Collected data
(* ===== verification/CoverageGate.v ===== *)
(** [.github/scripts/coveragecheck/main.go], the evaluation of a coverage profile
    against the policy of the repository, and the whole run. *)
From stdpp Require Import pretty.
From S2P Require Import Prelude GoStrings GoText CoverageProfile.

(** ** The policy *)

Record coveragePolicy := mkPolicy {
  modulePath : string;
  defaultMinimum : Z;
  aggregateMinimum : Z;
  packageMinimums : gmap string Z
}.

Definition repositoryModule : string := "github.com/GyldendalDigital/go-pkceflow".
Definition repositoryPolicy : coveragePolicy :=
  mkPolicy repositoryModule 70 80
    {[repositoryModule := 88; repositoryModule +:+ "/desktopflow" := 80; repositoryModule +:+ "/eventbus" := 80;
      repositoryModule +:+ "/filestore" := 80; repositoryModule +:+ "/mobileflow" := 80;
      repositoryModule +:+ "/oidctest" := 70]}.

Inductive coverageStatus := PASS | FAIL | NA.
#[export] Instance coverageStatus_eq_dec : EqDecision coverageStatus.
Proof. solve_decision. Defined.

Record coverageResult := mkResult {
  name : string;
  rCovered : Z;
  rTotal : Z;
  minimum : Z;
  status : coverageStatus
}.
Record evaluation := mkEvaluation { results : list coverageResult; problems : list string }.

(** [withinModule], [excludedPackage], [displayPackage]. *)
Definition withinModule (packagePath module : string) : bool :=
  String.eqb packagePath module || HasPrefix packagePath (module +:+ "/").
Definition excludedPackage (packagePath module : string) : bool :=
  let examples := module +:+ "/examples" in
  String.eqb packagePath examples || HasPrefix packagePath (examples +:+ "/").
Definition displayPackage (packagePath module : string) : string :=
  if String.eqb packagePath module then "root"
  else if HasPrefix packagePath (module +:+ "/") then str_drop (String.length module + 1) packagePath
  else packagePath.

(** [bits.Mul64] and [meetsMinimum]. *)
Definition Mul64 (x y : Z) : Z * Z := (x * y / u64_modulus, wrap_u64 (x * y)).
Definition meetsMinimum (c : packageCoverage) (minimum : Z) : bool :=
  let '(coveredHigh, coveredLow) := Mul64 (wrap_u64 (covered c)) 100 in
  let '(minimumHigh, minimumLow) := Mul64 (wrap_u64 (total c)) (wrap_u64 minimum) in
  (minimumHigh <? coveredHigh) || ((coveredHigh =? minimumHigh) && (minimumLow <=? coveredLow)).

Section Gate.
  (** The order in which [range] visits a map, and [%q]. *)
  Context (range : forall A, gmap string A -> list (string * A)) (Quote : string -> string).

Definition outside (m : Z) : bool := (m <? 0) || (100 <? m).

(** [validatePolicy]. *)
Definition validatePolicy (policy : coveragePolicy) : list string :=
  (if String.eqb (modulePath policy) "" then ["coverage policy module path is empty"] else []) ++
  (if outside (defaultMinimum policy)
   then ["default minimum " +:+ pretty (defaultMinimum policy) +:+ " is outside 0..100"] else []) ++
  (if outside (aggregateMinimum policy)
   then ["aggregate minimum " +:+ pretty (aggregateMinimum policy) +:+ " is outside 0..100"] else []) ++
  omap (fun '(packagePath, m) =>
    if outside m
    then Some ("package " +:+ Quote packagePath +:+ " minimum " +:+ pretty m +:+ " is outside 0..100") else None)
    (range _ (packageMinimums policy)).

(** The first loop of [evaluateCoverage]: the discovered packages and the problems
    with them. *)
Fixpoint discover (module : string) (packages : list string) (discovered : gmap string unit)
    : gmap string unit * list string :=
  match packages with
  | [] => (discovered, [])
  | packagePath :: packages =>
      match discovered !! packagePath with
      | Some _ =>
          let '(d, ps) := discover module packages discovered in
          (d, ("duplicate discovered package " +:+ Quote packagePath) :: ps)
      | None =>
          let '(d, ps) := discover module packages (<[packagePath := tt]> discovered) in
          (d, if withinModule packagePath module then ps
              else ("discovered package " +:+ Quote packagePath +:+ " is outside module " +:+ Quote module) :: ps)
      end
  end.

(** The packages of a map that were not discovered. *)
Definition undiscovered {A} (what : string) (discovered : gmap string unit) (m : gmap string A) : list string :=
  omap (fun '(packagePath, _) =>
    match discovered !! packagePath with
    | Some _ => None
    | None => Some (what +:+ " package " +:+ Quote packagePath +:+ " was not discovered")
    end) (range _ m).

Definition minimumFor (policy : coveragePolicy) (packagePath : string) : Z :=
  default (defaultMinimum policy) (packageMinimums policy !! packagePath).

Definition packageStatus (c : packageCoverage) (m : Z) : coverageStatus :=
  if total c =? 0 then NA else if negb (meetsMinimum c m) then FAIL else PASS.

(** The loop over the sorted packages. *)
Fixpoint evaluatePackages (policy : coveragePolicy) (cov : gmap string packageCoverage) (packages : list string)
    (aggregate : packageCoverage) : list coverageResult * list string * packageCoverage :=
  match packages with
  | [] => ([], [], aggregate)
  | packagePath :: packages =>
      if excludedPackage packagePath (modulePath policy) then evaluatePackages policy cov packages aggregate
      else match cov !! packagePath with
      | None =>
          let '(rs, ps, a) := evaluatePackages policy cov packages aggregate in
          (rs, ("discovered package " +:+ Quote packagePath +:+ " is missing from the coverage profile") :: ps, a)
      | Some c =>
          if (covered c <? 0) || (total c <? 0) || (total c <? covered c) then
            let '(rs, ps, a) := evaluatePackages policy cov packages aggregate in
            (rs, ("package " +:+ Quote packagePath +:+ " has invalid coverage counts " +:+ pretty (covered c) +:+ "/" +:+
                  pretty (total c)) :: ps, a)
          else
            let m := minimumFor policy packagePath in
            let r := mkResult (displayPackage packagePath (modulePath policy)) (covered c) (total c) m (packageStatus c m) in
            if (max_i64 - covered aggregate <? covered c) || (max_i64 - total aggregate <? total c) then
              let '(rs, ps, a) := evaluatePackages policy cov packages aggregate in
              (r :: rs, "library aggregate statement count overflow" :: ps, a)
            else
              let '(rs, ps, a) := evaluatePackages policy cov packages
                                    (mkCoverage (covered aggregate + covered c) (total aggregate + total c)) in
              (r :: rs, ps, a)
      end
  end.

(** [evaluateCoverage]. *)
Definition evaluateCoverage (packages : list string) (cov : gmap string packageCoverage) (policy : coveragePolicy)
    : evaluation :=
  let '(discovered, ps1) := discover (modulePath policy) packages ∅ in
  let sortedPackages := SortStrings ((range _ discovered).*1) in
  let '(rs, ps2, aggregate) := evaluatePackages policy cov sortedPackages zeroCoverage in
  let aggregateStatus :=
    if (total aggregate =? 0) || negb (meetsMinimum aggregate (aggregateMinimum policy)) then FAIL else PASS in
  mkEvaluation
    (rs ++ [mkResult "library aggregate" (covered aggregate) (total aggregate) (aggregateMinimum policy) aggregateStatus])
    (SortStrings (validatePolicy policy ++ ps1 ++ undiscovered "configured" discovered (packageMinimums policy) ++
                  undiscovered "profile" discovered cov ++ ps2)).

(** [evaluation.failed]. *)
Definition failed (e : evaluation) : bool :=
  bool_decide (problems e <> []) || existsb (fun r => bool_decide (status r = FAIL)) (results e).

(** ** The run *)

(** What [run] reads: the output of [go list] unless it fails; the profile, with
    whether reading it fails at the end and whether closing it does, unless it
    cannot be opened. *)
Record inputs := mkInputs { goList : option string; profileFile : option (string * bool * bool) }.

Inductive runError :=
| DiscoverFailed
| DecodeFailed (e : listError)
| OpenFailed
| ProfileFailed (e : profileError)
| CloseFailed
| PolicyFailed.

(** [discoverPackages] and [run]; what [writeEvaluation] prints is left out. *)
Definition discoverPackages (i : inputs) : result runError (list string) :=
  match goList i with
  | None => Err DiscoverFailed
  | Some data => match parsePackageList data with inl e => Err (DecodeFailed e) | inr packages => Ok packages end
  end.
Definition run (i : inputs) : result runError unit :=
  match discoverPackages i with
  | inl e => Err e
  | inr packages =>
      match profileFile i with
      | None => Err OpenFailed
      | Some (data, readFails, closeFails) =>
          match parseProfile data readFails with
          | inl e => Err (ProfileFailed e)
          | inr cov =>
              if (closeFails : bool) then Err CloseFailed
              else if failed (evaluateCoverage packages cov repositoryPolicy) then Err PolicyFailed else Ok tt
          end
      end
  end.

End Gate.
(* ===== verification/CoverageReport.v ===== *)
(** What the coverage gate prints: [writeEvaluation] of
    [.github/scripts/coveragecheck/main.go], with the verbs of [fmt] it uses. *)
From stdpp Require Import pretty.
From Stdlib Require Import Ascii SpecFloat.
From S2P Require Import Prelude GoStrings UrlProps GoEncoding CoverageProfile CoverageGate.

(** ** fmt *)

Definition float64 (n : Z) : spec_float := binary_normalize 53 1024 n 0 false.

(** The integer nearest to [num / den], ties to even. *)
Definition roundHalfEven (num den : Z) : Z :=
  let q := num / den in let r := num mod den in
  if (2 * r <? den) || ((2 * r =? den) && Z.even q) then q else q + 1.

(** Hundredths of a finite float, rounded from its exact value. *)
Definition hundredths (f : spec_float) : option Z :=
  match f with
  | S754_finite false m e => Some (if 0 <=? e then 100 * (Zpos m * 2 ^ e) else roundHalfEven (100 * Zpos m) (2 ^ (- e)))
  | S754_zero _ => Some 0
  | _ => None
  end.

(** [%.2f] of a float that is not negative; others are not printed. *)
Definition Fixed2 (f : spec_float) : string :=
  match hundredths f with
  | Some n => pretty (n / 100) +:+ "." +:+ pretty (n / 10 mod 10) +:+ pretty (n mod 10)
  | None => "NaN"
  end.

Example Fixed2_examples :
  Fixed2 (SFdiv 53 1024 (float64 200) (float64 3)) = "66.67" /\ Fixed2 (SFdiv 53 1024 (float64 1) (float64 8)) = "0.12" /\
  Fixed2 (SFdiv 53 1024 (float64 3) (float64 8)) = "0.38" /\ Fixed2 (float64 100) = "100.00" /\ Fixed2 (float64 0) = "0.00".
Proof. vm_compute. done. Qed.

(** [utf8.RuneCountInString]: an invalid byte counts as one. *)
Fixpoint runeCount (n : nat) (s : string) : nat :=
  match n, s with
  | S n, String c rest => S (runeCount n (str_drop (Nat.max 1 (rune_len s)) s))
  | _, _ => O
  end.
Definition RuneCountInString (s : string) : nat := runeCount (String.length s) s.

Fixpoint spaces (n : nat) : string := match n with O => "" | S n => String " " (spaces n) end.

(** [%-20s]. *)
Definition padRight (width : nat) (s : string) : string := s +:+ spaces (width - RuneCountInString s).

(** ** The report *)

Definition statusText (s : coverageStatus) : string :=
  match s with PASS => "PASS" | FAIL => "FAIL" | NA => "N/A" end.

Definition resultLine (r : coverageResult) : string :=
  let counts := statusText (status r) +:+ " " +:+ padRight 20 (name r) +:+ " " +:+ pretty (rCovered r) +:+ "/" +:+
                pretty (rTotal r) +:+ " statements" in
  if rTotal r =? 0 then counts +:+ " (minimum " +:+ pretty (minimum r) +:+ "%)"
  else
    let percentage := SFdiv 53 1024 (SFmul 53 1024 (float64 100) (float64 (rCovered r))) (float64 (rTotal r)) in
    counts +:+ " = " +:+ Fixed2 percentage +:+ "% (minimum " +:+ pretty (minimum r) +:+ "%)".

(** [writeEvaluation]: the lines it writes. *)
Definition writeEvaluation (evaluated : evaluation) (policy : coveragePolicy) : list string :=
  (resultLine <$> results evaluated) ++
  ((fun problem => "ERROR " +:+ problem) <$> problems evaluated) ++
  (if bool_decide (length (problems evaluated) = 0%nat)
   then ["Policy: future packages >= " +:+ pretty (defaultMinimum policy) +:+ "%; examples excluded; aggregate >= " +:+
         pretty (aggregateMinimum policy) +:+ "%"]
   else []).

Example writeEvaluation_example :
  writeEvaluation (mkEvaluation [mkResult "root" 881 1000 88 PASS; mkResult "eventbus" 0 0 80 NA;
                                 mkResult "library aggregate" 79996 100000 80 FAIL] []) repositoryPolicy =
  ["PASS root                 881/1000 statements = 88.10% (minimum 88%)";
   "N/A eventbus             0/0 statements (minimum 80%)";
   "FAIL library aggregate    79996/100000 statements = 80.00% (minimum 80%)";
   "Policy: future packages >= 70%; examples excluded; aggregate >= 80%"].
Proof. vm_compute. done. Qed.

(** What [run] prints: nothing unless everything could be read. *)
Definition report (range : forall A, gmap string A -> list (string * A)) (Quote : string -> string) (i : inputs)
    : list string :=
  match discoverPackages i, profileFile i with
  | inr packages, Some (data, readFails, false) =>
      match parseProfile data readFails with
      | inr cov => writeEvaluation (evaluateCoverage range Quote packages cov repositoryPolicy) repositoryPolicy
      | inl _ => []
      end
  | _, _ => []
  end.

(** [main], after its flags are parsed: the exit status. *)
Definition main (range : forall A, gmap string A -> list (string * A)) (Quote : string -> string) (nArg : nat) (i : inputs)
    : Z :=
  if negb (nArg =? 0)%nat then 2 else match run range Quote i with inl _ => 1 | inr _ => 0 end.

(** ** The report tells whether the run fails *)

(** A line that reports a failure. *)
Definition alarming (line : string) : Prop := HasPrefix line "FAIL " = true \/ HasPrefix line "ERROR " = true.

Lemma resultLine_head r : exists rest, resultLine r = statusText (status r) +:+ String " " rest.
Proof. unfold resultLine. case_match; rewrite !str_app_assoc; by eexists. Qed.

Lemma resultLine_alarming r : alarming (resultLine r) <-> status r = FAIL.
Proof.
  destruct (resultLine_head r) as [rest ->]. unfold alarming.
  destruct (status r); split; try done; try (by intros [H|H]). intros _. left. by destruct rest.
Qed.

Lemma writeEvaluation_alarming e policy :
  failed e = true <-> exists line, line ∈ writeEvaluation e policy /\ alarming line.
Proof.
  unfold failed, writeEvaluation. rewrite orb_true_iff, existsb_exists, bool_decide_eq_true. setoid_rewrite elem_of_app.
  setoid_rewrite elem_of_app. setoid_rewrite list_elem_of_fmap. split.
  - intros [Hp|(r & Hr & Hf)].
    + destruct (problems e) as [|p ps]; [done|]. exists ("ERROR " +:+ p). split; [|right; by destruct p].
      right. left. exists p. split; [done|left].
    + apply list_elem_of_In in Hr. apply bool_decide_eq_true in Hf. exists (resultLine r). split; [left; eauto|].
      by apply resultLine_alarming.
  - intros (line & [(r & -> & Hr)|[(p & -> & Hp)|Hl]] & Ha).
    + right. exists r. split; [by apply list_elem_of_In|]. by apply bool_decide_eq_true, resultLine_alarming.
    + left. intros E. rewrite E in Hp. by apply elem_of_nil in Hp.
    + case_bool_decide; [|by apply elem_of_nil in Hl]. apply list_elem_of_singleton in Hl as ->.
      by destruct Ha.
Qed.

(** When everything could be read, the run fails exactly when one of the lines it
    prints says so. *)
Theorem report_tells_failure range Quote i :
  run range Quote i = Err PolicyFailed <-> exists line, line ∈ report range Quote i /\ alarming line.
Proof.
  assert (Hnil : forall P : string -> Prop, (exists line, line ∈ @nil string /\ P line) <-> False).
  { intros P. split; [intros (l & Hl & _); by apply elem_of_nil in Hl|done]. }
  assert (Hd : discoverPackages i <> Err PolicyFailed) by (unfold discoverPackages; repeat case_match; done).
  unfold run, report. destruct (discoverPackages i); [rewrite Hnil; split; [intros [= ->]; by destruct Hd|done]|].
  destruct (profileFile i) as [[[data readFails] [|]]|]; [| |by rewrite Hnil].
  - rewrite Hnil. by destruct (parseProfile data readFails).
  - destruct (parseProfile data readFails); [by rewrite Hnil|]. rewrite <- writeEvaluation_alarming.
    by destruct (failed _).
Qed.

» **Assigned task**:
Give back, verbatim, the lines from the top of the entries above through the line containing "Record evaluation := mkEvaluation".

» **Task response**:
(* ===== verification/CoverageGate.v ===== *)
(** [.github/scripts/coveragecheck/main.go], the evaluation of a coverage profile
    against the policy of the repository, and the whole run. *)
From stdpp Require Import pretty.
From S2P Require Import Prelude GoStrings GoText CoverageProfile.

(** ** The policy *)

Record coveragePolicy := mkPolicy {
  modulePath : string;
  defaultMinimum : Z;
  aggregateMinimum : Z;
  packageMinimums : gmap string Z
}.

Definition repositoryModule : string := "github.com/GyldendalDigital/go-pkceflow".
Definition repositoryPolicy : coveragePolicy :=
  mkPolicy repositoryModule 70 80
    {[repositoryModule := 88; repositoryModule +:+ "/desktopflow" := 80; repositoryModule +:+ "/eventbus" := 80;
      repositoryModule +:+ "/filestore" := 80; repositoryModule +:+ "/mobileflow" := 80;
      repositoryModule +:+ "/oidctest" := 70]}.

Inductive coverageStatus := PASS | FAIL | NA.
#[export] Instance coverageStatus_eq_dec : EqDecision coverageStatus.
Proof. solve_decision. Defined.

Record coverageResult := mkResult {
  name : string;
  rCovered : Z;
  rTotal : Z;
  minimum : Z;
  status : coverageStatus
}.
Record evaluation := mkEvaluation { results : list coverageResult; problems : list string }.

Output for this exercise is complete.